Training autogeno Parma

training-autogeno-parmaIl training autogeno (TA) è una tecnica di rilassamento di interesse psicofisiologico, usata in ambito clinico nel controllo dello stress, nella gestione delle emozioni e nelle patologie con base psicosomatica. Viene utilizzata anche in altri ambiti quali lo sport e in tutte quelle situazioni che richiedono il raggiungimento di un alto livello di concentrazione mentale.
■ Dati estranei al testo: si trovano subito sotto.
(* ===== verification/UsilHullCorrect.v ===== *)
(** The phases of a hull program: what
    [usil_hull_phase_temp_registers_are_valid] accepts. *)

From stdpp Require Import gmultiset.
From S2P Require Import Prelude CArray UnityCommon ShaderStage StageContract Operand Instruction Usil UsilValidation UsilValidationSteps.

#[local] Set Warnings "-register-all".

(** * Operand trees *)

(** An operand and every operand that indexes below it, in the order of the walk. *)
Fixpoint operand_tree (o : DXBCOperand) : list DXBCOperand :=
  o :: from_option operand_tree [] (op_rel_op0 o)
    ++ from_option operand_tree [] (op_rel_op1 o)
    ++ from_option operand_tree [] (op_rel_op2 o).

(** Induction over an operand and its relative operands. *)
Definition operand_induction (P : DXBCOperand -> Prop)
  (step : forall o, (forall r, op_rel_op0 o = Some r -> P r) -> (forall r, op_rel_op1 o = Some r -> P r) ->
     (forall r, op_rel_op2 o = Some r -> P r) -> P o) : forall o, P o.
Proof.
  fix IH 1. intros [? ? ? ? ? ? ? ? ? ? ? ? ? ? ? r0 r1 r2]. apply step; cbn.
  - destruct r0 as [x|]; [|clear IH; done]. pose proof (IH x). clear IH. by intros r [= <-].
  - destruct r1 as [x|]; [|clear IH; done]. pose proof (IH x). clear IH. by intros r [= <-].
  - destruct r2 as [x|]; [|clear IH; done]. pose proof (IH x). clear IH. by intros r [= <-].
Qed.

Definition temp_declared (count : Z) (o : DXBCOperand) : Prop :=
  op_type o = OPERAND_TYPE_TEMP -> 0 <= op_register_index o < count.

(** The walk of one optional operand. *)
Definition walk_optional (o : option DXBCOperand) (count remaining : Z) : option Z :=
  match o with
  | Some root => hull_temp_operand_is_declared root count remaining
  | None => Some remaining
  end.

Definition walk_ok (l : list DXBCOperand) (count remaining r : Z) : Prop :=
  Forall (temp_declared count) l /\ zlength l <= remaining /\ r = remaining - zlength l.

Lemma walk_ok_app l l' count remaining r :
  walk_ok (l ++ l') count remaining r <->
  exists middle, walk_ok l count remaining middle /\ walk_ok l' count middle r.
Proof.
  unfold walk_ok. rewrite Forall_app, zlength_app. pose proof (zlength_nonneg l). pose proof (zlength_nonneg l').
  split.
  - intros ([? ?] & ? & ->). exists (remaining - zlength l). repeat split; try done; lia.
  - intros (m & (? & ? & ->) & ? & ? & ->). repeat split; try done; lia.
Qed.

Lemma walk_optional_ok o count remaining r :
  (forall x, o = Some x -> forall n r, 0 <= n ->
     hull_temp_operand_is_declared x count n = Some r <-> walk_ok (operand_tree x) count n r) ->
  0 <= remaining ->
  walk_optional o count remaining = Some r <-> walk_ok (from_option operand_tree [] o) count remaining r.
Proof.
  intros IH H0. destruct o as [x|]; cbn; [by apply IH|].
  unfold walk_ok. cbn. split.
  - intros [= ->]. split; [constructor|]. unfold zlength; cbn. lia.
  - intros (_ & _ & ->). unfold zlength; cbn. f_equal. lia.
Qed.

Lemma exists_iff {A} (P Q : A -> Prop) : (forall x, P x <-> Q x) -> (exists x, P x) <-> exists x, Q x.
Proof. intros H. split; intros [x Hx]; exists x; by apply H. Qed.

Lemma and_iff (P Q R S : Prop) : (P <-> Q) -> (Q -> R <-> S) -> P /\ R <-> Q /\ S.
Proof. tauto. Qed.

Lemma bind_walk (m : option Z) (k : Z -> option Z) r :
  m ≫= k = Some r <-> exists n, m = Some n /\ k n = Some r.
Proof. apply bind_Some. Qed.

(** The recursion accepts the operands all whose temporaries are declared, and
    that have no more nodes than the budget. *)
Lemma hull_temp_operand_spec o count remaining r :
  0 <= remaining ->
  hull_temp_operand_is_declared o count remaining = Some r <-> walk_ok (operand_tree o) count remaining r.
Proof.
  revert remaining r. induction o as [o IH0 IH1 IH2] using operand_induction. intros remaining r H0.
  assert (Hun : hull_temp_operand_is_declared o count remaining =
    if remaining =? 0 then None else
    if (op_type o =? OPERAND_TYPE_TEMP) &&
       ((op_register_index o <? 0) || (count <=? op_register_index o)) then None else
    walk_optional (op_rel_op0 o) count (remaining - 1) ≫= fun n =>
    walk_optional (op_rel_op1 o) count n ≫= fun n => walk_optional (op_rel_op2 o) count n)
    by (by destruct o).
  assert (Htree : operand_tree o = [o] ++ from_option operand_tree [] (op_rel_op0 o) ++
    from_option operand_tree [] (op_rel_op1 o) ++ from_option operand_tree [] (op_rel_op2 o)) by (by destruct o).
  assert (Hnn : forall l n m, 0 <= n -> walk_ok l count n m -> 0 <= m) by (intros l n m ? (? & ? & ->); lia).
  rewrite Hun, Htree, walk_ok_app. clear Hun Htree.
  destruct (Z.eqb_spec remaining 0) as [->|Hr].
  { split; [done|]. intros (m & (_ & Hle & _) & _). unfold zlength in Hle. cbn in Hle. lia. }
  destruct (_ && _) eqn:Hbad.
  { split; [done|]. intros (m & (HF & _) & _). apply list.Forall_cons in HF as [HF _].
    apply andb_true_iff in Hbad as [Ht Hb]. bools. specialize (HF Ht).
    apply orb_true_iff in Hb as [Hb|Hb]; bools; lia. }
  assert (Hone : forall m, walk_ok [o] count remaining m <-> m = remaining - 1).
  { intros m. unfold walk_ok, zlength. cbn. split; [intros (_ & _ & ->); lia|]. intros ->.
    split; [|lia]. constructor; [|constructor]. intros Ht. rewrite Ht in Hbad. cbn in Hbad. bools. lia. }
  rewrite bind_walk. setoid_rewrite Hone.
  transitivity (exists n, walk_ok (from_option operand_tree [] (op_rel_op0 o)) count (remaining - 1) n /\
    exists n1, walk_ok (from_option operand_tree [] (op_rel_op1 o)) count n n1 /\
      walk_ok (from_option operand_tree [] (op_rel_op2 o)) count n1 r).
  - apply exists_iff. intros n. apply and_iff; [apply walk_optional_ok; [done|lia]|].
    intros Hn. apply Hnn in Hn; [|lia]. rewrite bind_walk.
    apply exists_iff. intros n1. apply and_iff; [apply walk_optional_ok; [done|lia]|].
    intros Hn1. apply Hnn in Hn1; [|lia]. by apply walk_optional_ok.
  - split.
    + intros (n & Hn & n1 & Hn1 & Hr1). exists (remaining - 1). split; [done|].
      apply walk_ok_app. exists n. split; [done|]. apply walk_ok_app. by exists n1.
    + intros (m & -> & H). apply walk_ok_app in H as (n & Hn & H). apply walk_ok_app in H as (n1 & Hn1 & Hr1).
      exists n. split; [done|]. by exists n1.
Qed.

(** * Phases *)

(** The arrays behind the two tables, which have the elements their
    allocations say. *)
Record hull_program_ok (program : USILProgram) (instructions : list USILInstruction)
    (phases : list USILHullPhase) : Prop := {
  ho_instructions : up_instructions program = Some instructions;
  ho_instruction_length : zlength instructions = up_instruction_alloc program;
  ho_instruction : Forall instruction_ok instructions;
  ho_count : up_instruction_count program <= INT_MAX;
  ho_phases : tc_phases (up_tessellation program) = Some phases;
  ho_phase_length : zlength phases = tc_phase_capacity (up_tessellation program);
  ho_phase_count : 0 <= tc_phase_count (up_tessellation program);
}.

Definition operand_declared (count : Z) (o : DXBCOperand) : Prop :=
  Forall (temp_declared count) (operand_tree o) /\
  zlength (operand_tree o) <= DXBC_MAX_NESTED_OPERAND_TOKENS.

(** An instruction of a phase. *)
Definition instruction_in_phase (scope : USILHullPhase) (instruction : USILInstruction) : Prop :=
  hp_first_source_instruction_index scope <= ui_source_instruction_index instruction <
    hp_end_source_instruction_index scope /\
  0 <= ui_operand_count instruction <= DXBC_MAX_OPERANDS /\
  forall k o, 0 <= k < ui_operand_count instruction -> znth (ui_operands instruction) k = Some o ->
    operand_declared (hp_temp_count scope) o.

(** A phase whose instructions begin at [next]: it is not empty, its source
    instructions follow its marker, and its temporaries are declared among them
    or not at all. *)
Record phase_at (program : USILProgram) (scope : USILHullPhase) (next : Z) : Prop := {
  pa_first : hp_first_instruction_index scope = next;
  pa_end : next < hp_end_instruction_index scope <= up_instruction_count program;
  pa_marker : hp_marker_source_instruction_index scope < hp_first_source_instruction_index scope;
  pa_source : hp_first_source_instruction_index scope < hp_end_source_instruction_index scope;
  pa_temps : if hp_has_temp_count scope
    then hp_temp_count scope <= 4096 /\
         hp_first_source_instruction_index scope <= hp_temp_count_source_instruction_index scope <
           hp_end_source_instruction_index scope
    else hp_temp_count scope = 0 /\ hp_temp_count_source_instruction_index scope = 0;
}.

Lemma hull_phase_ok_iff program scope next : hull_phase_ok program scope next = true <-> phase_at program scope next.
Proof.
  unfold hull_phase_ok. rewrite !andb_true_iff, !Z.leb_le, !Z.ltb_lt, Z.eqb_eq.
  destruct (hp_has_temp_count scope) eqn:Ht; rewrite ?andb_true_iff, ?Z.leb_le, ?Z.ltb_lt, ?Z.eqb_eq.
  - split; [intros; destruct_and!; constructor; rewrite ?Ht; lia|]. intros [? ? ? ? Hc]. rewrite Ht in Hc. lia.
  - split; [intros; destruct_and!; constructor; rewrite ?Ht; lia|]. intros [? ? ? ? Hc]. rewrite Ht in Hc. lia.
Qed.

(** The phases follow each other without gaps, from [next] to [last]. *)
Inductive phases_tile (program : USILProgram) (instructions : list USILInstruction)
  : Z -> list USILHullPhase -> Z -> Prop :=
| tile_nil next : phases_tile program instructions next [] next
| tile_cons next scope phases last :
    phase_at program scope next ->
    (forall i instruction, next <= i < hp_end_instruction_index scope ->
       znth instructions i = Some instruction -> instruction_in_phase scope instruction) ->
    phases_tile program instructions (hp_end_instruction_index scope) phases last ->
    phases_tile program instructions next (scope :: phases) last.

Lemma phases_tile_end program instructions next l x y :
  phases_tile program instructions next l x -> phases_tile program instructions next l y -> x = y.
Proof.
  intros Hx. induction Hx as [|? ? ? ? _ _ _ IH]; intros Hy; inversion Hy; subst; [done|]. by apply IH.
Qed.

(** A search that finds nothing. *)
Lemma any_index_none {E} (Q : Z -> Prop) n i (test : Z -> res E bool) :
  (forall j, i <= j < i + Z.of_nat n -> exists b, test j = Ret b /\ (b = false <-> Q j)) ->
  exists b, any_index n i test = Ret b /\ (b = false <-> forall j, i <= j < i + Z.of_nat n -> Q j).
Proof.
  intros Ht. destruct (any_index_spec (fun j => test j = Ret true) n i test) as (b & Hb & Hiff).
  { intros j Hj. destruct (Ht j Hj) as (b & -> & _). exists b. split; [done|]. split; [by intros ->|congruence]. }
  exists b. split; [done|]. destruct b; split; try done.
  - intros Hall. destruct (proj1 Hiff eq_refl) as (j & Hj & Hrun).
    destruct (Ht j Hj) as (b & Hb' & HQ). rewrite Hrun in Hb'. injection Hb' as <-. by apply HQ, Hall.
  - intros _ j Hj. destruct (Ht j Hj) as ([] & Hrun & HQ); [|by apply HQ].
    assert (false = true) as [=]. apply Hiff. eauto.
Qed.

Section phases.
Context (program : USILProgram) (instructions : list USILInstruction) (phases : list USILHullPhase).
Hypothesis Hp : hull_program_ok program instructions phases.

Lemma hull_operand_spec {E} scope instruction k o :
  znth (ui_operands instruction) k = Some o ->
  exists b, hull_operand_undeclared (E:=E) scope instruction k = Ret b /\
    (b = false <-> operand_declared (hp_temp_count scope) o).
Proof.
  intros Ho. unfold hull_operand_undeclared, operand_at. rewrite (aget_ok _ _ _ Ho). mstep.
  eexists. split; [done|]. rewrite bool_decide_eq_false.
  assert (Hs := fun r => hull_temp_operand_spec o (hp_temp_count scope) DXBC_MAX_NESTED_OPERAND_TOKENS r ltac:(done)).
  split.
  - intros Hn. destruct (hull_temp_operand_is_declared _ _ _) as [r|] eqn:Hr; [|done].
    destruct (proj1 (Hs r) eq_refl) as (? & ? & _). by split.
  - intros [HF Hl] Hn. rewrite Hn in Hs. assert (H := proj2 (Hs _) (conj HF (conj Hl eq_refl))). done.
Qed.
Il TA venne sviluppato negli anni trenta da Johannes Heinrich Schultz, psichiatra tedesco[1]. I suoi studi avevano come precedenti quelli sull’ipnosi, in particolare di Oskar Vogt, del quale Schultz fu allievo. Di primaria importanza, in questa tecnica, è rendere i propri pazienti indipendenti dal terapeuta per sviluppare il proprio benessere. Mentre infatti nell’ipnosi è sempre necessaria la presenza dello psicoterapeuta, salvo particolari casi piuttosto rari di auto-ipnosi, nel TA invece il soggetto diviene del tutto autonomo.

A cosa serve il training autogeno Parma

Il Training Autogeno permette, in generale, di recuperare la naturale capacità di rilassarsi con la quale tutti noi nasciamo, e che tendiamo a perdere sia per i ritmi stressanti e veloci che ci vengono richiesti, sia per fattori di ordine psicologico. Sapersi fermare significa essere pienamente coscienti di se stessi, ovvero avere la capacità di “un’attenzione che si libra imparziale” come Freud citava.

Imparziale nel senso che c’è una parte di noi che in modo non giudicante è attenta a quello che accade in noi stessi. In modo più specifico essere consapevoli di se stessi implica porre attenzione ai nostri pensieri, alle nostre emozioni e sensazioni, e ai comportamenti così come sono senza alcuna interpretazione e distorsione. Ciò naturalmente risulta essere di complessa attuazione a causa delle nostre difese e del funzionamento del sistema nervoso che ci portano a non vedere la realtà stessa così come è. Ciò avviene talvolta per il fatto che sarebbe molto doloroso prendere atto di determinati nostri problemi.

Esercizi di training autogeno Parma

Lo schema sequenziale che il Training Autogeno prevede è composto da sei esercizi, di cui i primi due di base e i restanti quattro complementari. I due esercizi basilari:

  • Pesantezza: produce il rilassamento dei muscoli.
  • Calore: comporta una vasodilatazione dei vasi sanguinei periferici, con il conseguente aumento del flusso sanguigno.

I quatto esercizi complementari:

  • Respiro: produce un miglioramento della funzione respiratoria.
  • Cuore: produce un miglioramento della funzione cardiovascolare.
  • Plesso solare: apporta un aumento del flusso sanguigno negli organi interni.
  • Fronte fresca: permette una leggera vasocostrizione nella regione encefalica.

Ad essi si aggiungono gli esercizi supplementari (volto, occhi, spalla-nuca), gli esercizi anticipatori e le formulazioni diproponimenti. La sequenza risulta essere di fondamentale importanza in quanto ogni esercizio può essere la conseguenza “naturale” dell’esercizio precedente.